Citing his first J’ouvert experience at Carnival in Trinidad as his “baptism,” Magloire has a sincere desire to ensure that a steady diet of BET doesn’t dilute the island flavour from the youth of today. “One of the reasons I got into Caribana is because I feel like this generation is starting to stray from their Caribbean roots,” he says. “All we see on TV and hear on the radio is hip-hop and R&B and there’s nothing wrong with that.
I just feel we’ve still got to embrace our culture. My son participates in Kiddies Carnival every year and he’s an American, so I’m teaching him about it. And I just want this to go on forever.” Noting that soca makes up about 50 per cent of his iPod library, it’s readily apparent he takes his music very seriously.

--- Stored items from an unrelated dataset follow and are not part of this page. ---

(* ===== verification/Vm.v ===== *)
(** * Vm: the virtual machine, its vcpus and guest memory

    Models [src/kvm/vm.go], [vcpu.go], [memory.go], [debug.go], the
    descriptor queries of [kvm.go], and the accessors of
    guest memory in [machine.go].  What differs between the two targets is
    the class [Arch], instantiated in [ArchAmd64.v] and [ArchArm64.v]. *)

From S2P Require Import Prelude Effects Ioctl Structs World.
From S2P Require Import Abi Capability.

(** ** Guest-physical layout ([vm.go]) *)

Definition physSysBase : Z := 0x4000.
Definition physRamBase : Z := 0x40000000.
Definition physKernBase : Z := 0x40008000.

(** ** Frames

    [kernel_only w w']: the step from [w] to [w'] is a sequence of ioctls,
    each of which passes the check of [Abi], and what changed in the kernel is
    what these ioctls do.
    It leaves the program's own state and the host's files alone and does not
    resize a mapping. *)

Section Replay.
Context {K : Type} `{!KVM K}.

(** The effect on the kernel of a trace, whose last event comes first. *)
Definition replay_event (e : event) (v : kview K) : kview K :=
  match e with EIoctl fd op t a => (sys_ioctl fd op t a v).2 | _ => v end.

Definition replay (evs : list event) (v : kview K) : kview K := foldr replay_event v evs.

Lemma replay_app evs evs' v : replay (evs ++ evs') v = replay evs (replay evs' v).
Proof. apply foldr_app. Qed.

End Replay.

Definition kernel_only {K O H} `{!KVM K} {GA : GoArch} (w w' : World K O H) : Prop :=
  w_mach w' = w_mach w /\ w_hand w' = w_hand w /\ w_os w' = w_os w /\
  length (w_mem w') = length (w_mem w) /\
  dom (kv_runs (w_kv w')) = dom (kv_runs (w_kv w)) /\
  exists evs, Forall (fun e => ioctl_ok e = true) evs /\
              w_trace w' = evs ++ w_trace w /\ w_kv w' = replay evs (w_kv w).

#[export] Instance kernel_only_preorder K O H `{!KVM K, !GoArch} : PreOrder (@kernel_only K O H _ _).
Proof.
  split.
  - intros w. split_and!; try done. by exists [].
  - intros w1 w2 w3 (?&?&?&?&?&e1&?&T1&V1) (?&?&?&?&?&e2&?&T2&V2).
    split_and!; [congruence..|].
    exists (e2 ++ e1). rewrite T2, T1, V2, V1, app_assoc, replay_app. split; [|done].
    by apply Forall_app.
Qed.

(** [irq_frame]: the same, except that the descriptor of the interrupt
    controller may be set. *)
Definition forget_irqfd {K O H} (w : World K O H) : World K O H :=
  let m := w_mach w in set_mach (mkMachine (kvmfd m) 0 (m_vm m) (m_runs m)) w.

Definition irq_frame {K O H} `{!KVM K} {GA : GoArch} (w w' : World K O H) : Prop :=
  kernel_only (forget_irqfd w) (forget_irqfd w').

#[export] Instance irq_frame_preorder K O H `{!KVM K, !GoArch} : PreOrder (@irq_frame K O H _ _).
Proof.
  split; [intros w; apply kernel_only_preorder|].
  intros w1 w2 w3. apply kernel_only_preorder.
Qed.

Lemma kernel_only_irq_frame {K O H} `{!KVM K} {GA : GoArch} (w w' : World K O H) : kernel_only w w' -> irq_frame w w'.
Proof.
  intros (Hm & ? & ? & ? & ? & ?). split_and!; try done. unfold forget_irqfd. cbn. by rewrite Hm.
Qed.

(** ** What the two targets have in common *)

Definition handler_t (K O H : Type) : Type :=
  Z -> Z -> Z -> Z -> Z -> Z -> Z -> Z -> M (World K O H) Z.

Class Arch (K O H : Type) `{!KVM K} := {
  arch_target :: GoArch;
  ka2pa : Z -> Z;
  pa2ka : Z -> Z;
  SignalIRQ : Z;
  createVM : Z -> M (World K O H) Z;
  vm_init : M (World K O H) unit;
  machine_init : M (World K O H) unit;
  SetupRegs : Z -> Z -> Z -> M (World K O H) unit;
  do_hypercall : handler_t K O H -> Z -> M (World K O H) unit;
  VtoP : Z -> Z -> M (World K O H) Z;
  createIrqController : M (World K O H) unit;
  finalizeIrqController : M (World K O H) unit;
  InjectIrq : Z -> Z -> M (World K O H) unit;
  GetPc : Z -> M (World K O H) Z;
  Inst : Z -> M (World K O H) (Z * gostring) }.

(** What the architecture-independent code relies on. *)
Class ArchLaws (K O H : Type) `{!KVM K, !Arch K O H} : Prop := {
  ka2pa_pa2ka : forall p, 0 <= p < 2 ^ 46 -> ka2pa (pa2ka p) = p;
  pa2ka_u64 : forall p, is_u64 (pa2ka p);
  VtoP_frame : forall cpu v, respects (@kernel_only K O H _ _) (VtoP cpu v);
  InjectIrq_frame : forall i l, respects (@kernel_only K O H _ _) (InjectIrq i l);
  GetPc_frame : forall cpu, respects (@kernel_only K O H _ _) (GetPc cpu);
  Inst_frame : forall cpu, respects (@kernel_only K O H _ _) (Inst cpu);
  SetupRegs_frame : forall a b c, respects (@kernel_only K O H _ _) (SetupRegs a b c);
  createVM_frame : forall kfd, respects (@kernel_only K O H _ _) (createVM kfd);
  vm_init_frame : respects (@kernel_only K O H _ _) vm_init;
  machine_init_frame : respects (@kernel_only K O H _ _) machine_init;
  createIrqController_frame : respects (@irq_frame K O H _ _) createIrqController;
  finalizeIrqController_frame : respects (@kernel_only K O H _ _) finalizeIrqController;
  VtoP_no_error : forall cpu v, no_error (VtoP (K:=K) (O:=O) (H:=H) cpu v);
  GetPc_no_error : forall cpu, no_error (GetPc (K:=K) (O:=O) (H:=H) cpu);
  do_hypercall_respects : forall (R : relation (World K O H)) `{!PreOrder R} h cpu,
    (forall w w', kernel_only w w' -> R w w') ->
    (forall num a0 a1 a2 a3 a4 a5, respects R (h cpu num a0 a1 a2 a3 a4 a5)) ->
    respects R (do_hypercall h cpu) }.

Section Vm.
Context {K O H : Type} `{!KVM K}.
Abbreviation W := (World K O H).

(** ** Queries on the KVM descriptor ([kvm.go]) *)

Definition getAPIVersion (kfd : Z) : M W Z :=
  '(res, _) ← Ioctl_checked kfd (IIO kvmGetAPIVersion) TVal 0; mret res.

Definition getVCPUMMmapSize (kfd : Z) : M W Z :=
  '(res, _) ← Ioctl_checked kfd (IIO kvmGetVCPUMMapSize) TVal 0; mret res.

(** ** vcpus ([vcpu.go], [debug.go]) *)

(** [KVM_RUN]: an interrupted run is not an error. *)
Definition vcpu_Run (c : vcpu) : M W unit :=
  '(_, _, err) ← Ioctl (vcpu_fd c) (IIO kvmRun) TVal 0;
  match err with
  | Some e =>
      if errors_Is e (Errno EAGAIN) || errors_Is e (Errno EINTR)
      then mret tt else fail e
  | None => mret tt
  end.

Definition dbg_Enable : Z := 1.
Definition dbg_SingleStep : Z := 2.

Definition vcpu_SingleStep (c : vcpu) (onoff : bool) : M W unit :=
  let debug := mkDebugControl (if onoff then Z.lor dbg_Enable dbg_SingleStep else 0)
                              (replicate 8 0) in
  Ioctl_checked (vcpu_fd c) (IIOW 0x9b (sizeof debugControl_ty))
                TDebugControl (debug : denote TDebugControl) ;;
  mret tt.

(** ** The vm ([vm.go], [memory.go]) *)

Definition SetUserspaceMemoryRegion (region : UserspaceMemoryRegion) : M W unit :=
  v ← gets (fun w : W => m_vm (w_mach w));
  Ioctl_checked (vm_fd v)
    (IIOW kvmSetUserMemoryRegion (sizeof UserspaceMemoryRegion_ty))
    TMemRegion (region : denote TMemRegion) ;;
  mret tt.

(** [&s[0]] of a mapping of [len] bytes. *)
Definition first_byte_addr (addr len : Z) : M W Z :=
  if decide (0 < len) then mret addr else panic_with IndexOutOfRange.

Definition mem_len (w : W) : Z := Z.of_nat (length (w_mem w)).

Definition initMemory : M W unit :=
  v ← gets (fun w : W => m_vm (w_mach w));
  n ← gets mem_len;
  a ← first_byte_addr (vm_mem v) n;
  wrap_err (str "KVM_SET_USERSPACE_MEMORY_REGION")
    (SetUserspaceMemoryRegion (mkRegion 0 0 physRamBase (u64 n) (u64 a))) ;;
  s ← first_byte_addr (mm_addr (vm_sys v)) (mm_len (vm_sys v));
  wrap_err (str "KVM_SET_USERSPACE_MEMORY_REGION")
    (SetUserspaceMemoryRegion
       (mkRegion 1 kvmMemReadonly physSysBase (u64 (mm_len (vm_sys v))) (u64 s))).

Definition addVCPU : M W unit :=
  v ← gets (fun w : W => m_vm (w_mach w));
  '(fd, _) ← Ioctl_checked (vm_fd v) (IIO kvmCreateVCPU) TVal
               (Z.of_nat (length (vm_vcpus v)) : denote TVal);
  modify (set_vm (mkVm (vm_fd v) (vm_mem v) (vm_sys v)
                       (vm_vcpus v ++ [mkVcpu fd]))).

(** An anonymous mapping reads as zeros. *)
Definition map_guest_ram (memSize : Z) : M W Z :=
  r ← on_kernel (gommap_MapAt memSize);
  addr ← lift_sum r;
  modify (set_mem (replicate (Z.to_nat memSize) x00)) ;;
  mret addr.

Definition NewVM `{!Arch K O H} (kfd memSize : Z) : M W unit :=
  v ← getAPIVersion kfd;
  if decide (v ≠ 12) then
    fail (ErrorString (str "KVM_GET_API_VERSION: got " ++ FormatInt10 v ++
                       str ", expected 12"))
  else
    vmfd ← wrap_err (str "KVM_CREATE_VM") (createVM kfd);
    mem ← wrap_err (str "mmap") (map_guest_ram memSize);
    r ← on_kernel (gommap_MapAt Getpagesize);
    sys ← wrap_err (str "mmap") (lift_sum r);
    modify (set_vm (mkVm vmfd mem (mkMMap sys Getpagesize) [])).

(** ** Guest memory ([machine.go]) *)

(** [m.vm.mem[start-physRamBase:]]. *)
Definition SliceEnd (start : Z) : M W slice :=
  mem_slice_from (u64 (start - physRamBase)).

(** [m.vm.mem[start-physRamBase : end-physRamBase]]. *)
Definition Slice (start eend : Z) : M W slice :=
  mem_slice (u64 (start - physRamBase)) (u64 (eend - physRamBase)).

(** [bytes.NewReader(m).ReadAt(b, off)] for [len(b) = n]: the bytes stored in
    [b] and the error. *)
Definition reader_ReadAt (m : list byte) (n : nat) (off : Z) : list byte * option error :=
  if decide (off < 0) then ([], Some (ErrorString (str "bytes.Reader.ReadAt: negative offset")))
  else if decide (Z.of_nat (length m) <= off) then ([], Some EOF)
  else let data := read_at (Z.to_nat off) n m in
       (data, if decide (length data < n)%nat then Some EOF else None).

Definition ReadAt (n : nat) (off : Z) : M W (list byte * option error) :=
  gets (fun w => reader_ReadAt (w_mem w) n (i64 (off - physRamBase))).

(** [vtop] is the target's [m.VtoP]. *)
Definition ReadBytes (vtop : Z -> Z -> M W Z) (cpu : Z) (n : nat) (vaddr : Z)
    : M W (list byte * option error) :=
  pa ← vtop cpu vaddr;
  ReadAt n (i64 pa).

Definition NCPU : M W Z := gets (fun w => Z.of_nat (length (w_vcpus w))).

(** ** All vcpus ([machine.go]) *)

Definition SingleStep (onoff : bool) : M W unit :=
  cs ← gets w_vcpus;
  for_range cs (fun c =>
    wrap_err (str "single step {" ++ FormatInt10 (vcpu_fd c) ++ str "}")
      (vcpu_SingleStep c onoff)).

End Vm.

(** ** Lemmas *)

Section VmFacts.
Context {K O H : Type} `{!KVM K, !KVMLaws K, !GoArch}.
Abbreviation W := (World K O H).

Lemma Ioctl_kernel_only fd op t a :
  ioctl_ok (EIoctl fd op t a) = true -> respects (@kernel_only K O H _ _) (Ioctl fd op t a).
Proof.
  intros Hok w. unfold Ioctl.
  pose proof (ioctl_keeps_mem_length fd op t a (w_kv w)) as Hm.
  pose proof (ioctl_keeps_runs fd op t a (w_kv w)) as Hr.
  destruct (sys_ioctl fd op t a (w_kv w)) as [[[res errno] a'] kv] eqn:E; simpl in *.
  split_and!; try done. exists [EIoctl fd op t a]. split; [by repeat constructor|].
  split; [done|]. cbn. by rewrite E.
Qed.

Lemma Ioctl_checked_kernel_only fd op t a :
  ioctl_ok (EIoctl fd op t a) = true ->
  respects (@kernel_only K O H _ _) (Ioctl_checked fd op t a).
Proof.
  intros Hok. unfold Ioctl_checked. apply respects_bind; [apply _|by apply Ioctl_kernel_only|].
  intros [[res a'] err]. respects_tac.
Qed.

End VmFacts.

Lemma no_error_Ioctl {K O H} `{!KVM K} fd op t a :
  no_error (Ioctl (K:=K) (O:=O) (H:=H) fd op t a).
Proof. intros w e w'. unfold Ioctl. by repeat case_match. Qed.

(** The check of an ioctl whose request is a constant is a computation, on both
    targets where the code is common to them; for an argument of variable size
    it is left to the hint database [abi]. *)
Ltac ioctl_check :=
  first [solve [auto with abi nocore] | vm_compute; reflexivity
        | match goal with |- @ioctl_ok ?g _ = true => destruct g as [[|]]; vm_compute; reflexivity end].

(** The type of the argument may have been reduced by unification, so the two
    ioctl lemmas are applied up to conversion. *)
#[export] Hint Extern 1 (respects _ (Ioctl ?fd ?op ?t ?a)) =>
  simple refine (Ioctl_kernel_only fd op t a _); ioctl_check : respects.
#[export] Hint Extern 1 (respects _ (Ioctl_checked ?fd ?op ?t ?a)) =>
  simple refine (Ioctl_checked_kernel_only fd op t a _); ioctl_check : respects.
#[export] Hint Extern 1 (no_error (Ioctl ?fd ?op ?t ?a)) =>
  exact (no_error_Ioctl fd op t a) : respects.
#[export] Hint Resolve createVM_frame vm_init_frame machine_init_frame
  createIrqController_frame finalizeIrqController_frame : respects.
#[export] Hint Resolve VtoP_frame InjectIrq_frame GetPc_frame Inst_frame SetupRegs_frame
  VtoP_no_error GetPc_no_error : respects.

Section VmFrames.
Context {K O H : Type} `{!KVM K, !KVMLaws K, !GoArch}.
Abbreviation W := (World K O H).

Lemma vcpu_Run_kernel_only c : respects (@kernel_only K O H _ _) (vcpu_Run c).
Proof. unfold vcpu_Run. respects_tac. Qed.

Lemma vcpu_SingleStep_kernel_only c b :
  respects (@kernel_only K O H _ _) (vcpu_SingleStep c b).
Proof. unfold vcpu_SingleStep. respects_tac. Qed.

Lemma SingleStep_kernel_only b : respects (@kernel_only K O H _ _) (SingleStep b).
Proof.
  unfold SingleStep. respects_tac. apply vcpu_SingleStep_kernel_only.
Qed.

Lemma CheckExtension_kernel_only kfd c :
  respects (@kernel_only K O H _ _) (CheckExtension kfd c).
Proof. unfold CheckExtension. respects_tac. Qed.

End VmFrames.

#[export] Hint Resolve vcpu_Run_kernel_only vcpu_SingleStep_kernel_only
  SingleStep_kernel_only CheckExtension_kernel_only : respects.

Another thing he takes quite seriously is community. While he hasn’t spent more than a few months at a time in the city during the past 10 years, he’s very familiar with the gun violence in Toronto. Magloire’s younger brother was fatally shot eight years ago. “Gun violence is unacceptable. There are other ways of handling problems than shooting and killing.
I think that the way to curb gun violence is to provide opportunities for young people.” A man of his word, Magloire has been providing opportunities for young people for some time, with the Jamba Cats boys and girls basketball clubs, his annual basketball camp and the Miss Queen of the Islands Pageant.
He started the pageant three years ago to promote cultural awareness and unity amongst the Caribbean Islands, and facilitate growth and development of character in young women. “When we address young people, we often talk about men; I think so many times women are forgotten,” he says. “It’s a 12-week life skills program that began as a competition; I think they learn a lot and take a lot away and it’s a great confidence booster for them.”
While many applaud Jamaal for his connection to the community, some would argue that he’s in the mix too much. During the summer, sometimes he can be found dropping in for games in local men’s basketball leagues, at concerts, in the club, or just being out with his boys.
However, he views it differently. “I think I’m very accessible,” he says. “I think that’s what people like. Sometimes you have guys in positions of fame, and you can’t talk to them and you can’t reach out. I think what separates me is that I’m just like everybody else. I was born and raised in Scarborough and it’s hard to change that now.” As the old expression almost goes, you can take the man out of Scarborough, but you can’t take Scarborough out of the man.
“I owe it all to the support that I’ve gotten over the years. I feel obligated to do whatever I can in my power to stay involved with Toronto and be a part of the grassroots, a part of the kids and the adults, because these are the people who are watching my games and praying for me when I’m not around.”
As an NBA free agent this summer, Magloire is a player for hire. Would he consider coming home to play for the Toronto Raptors? “Yes, I want to leave all my options open,” he says. “Toronto is a great place and I see myself as one of the ambassadors of this city. I’m just going to focus on the things I can control and work as hard as I can on my body over the summer and see what happens in the fall.”
If Magloire ends up playing for the home team, he won’t have to endure those “Do you play basketball?” questions as often. In this city, many people are already well aware that he does that, and so much more.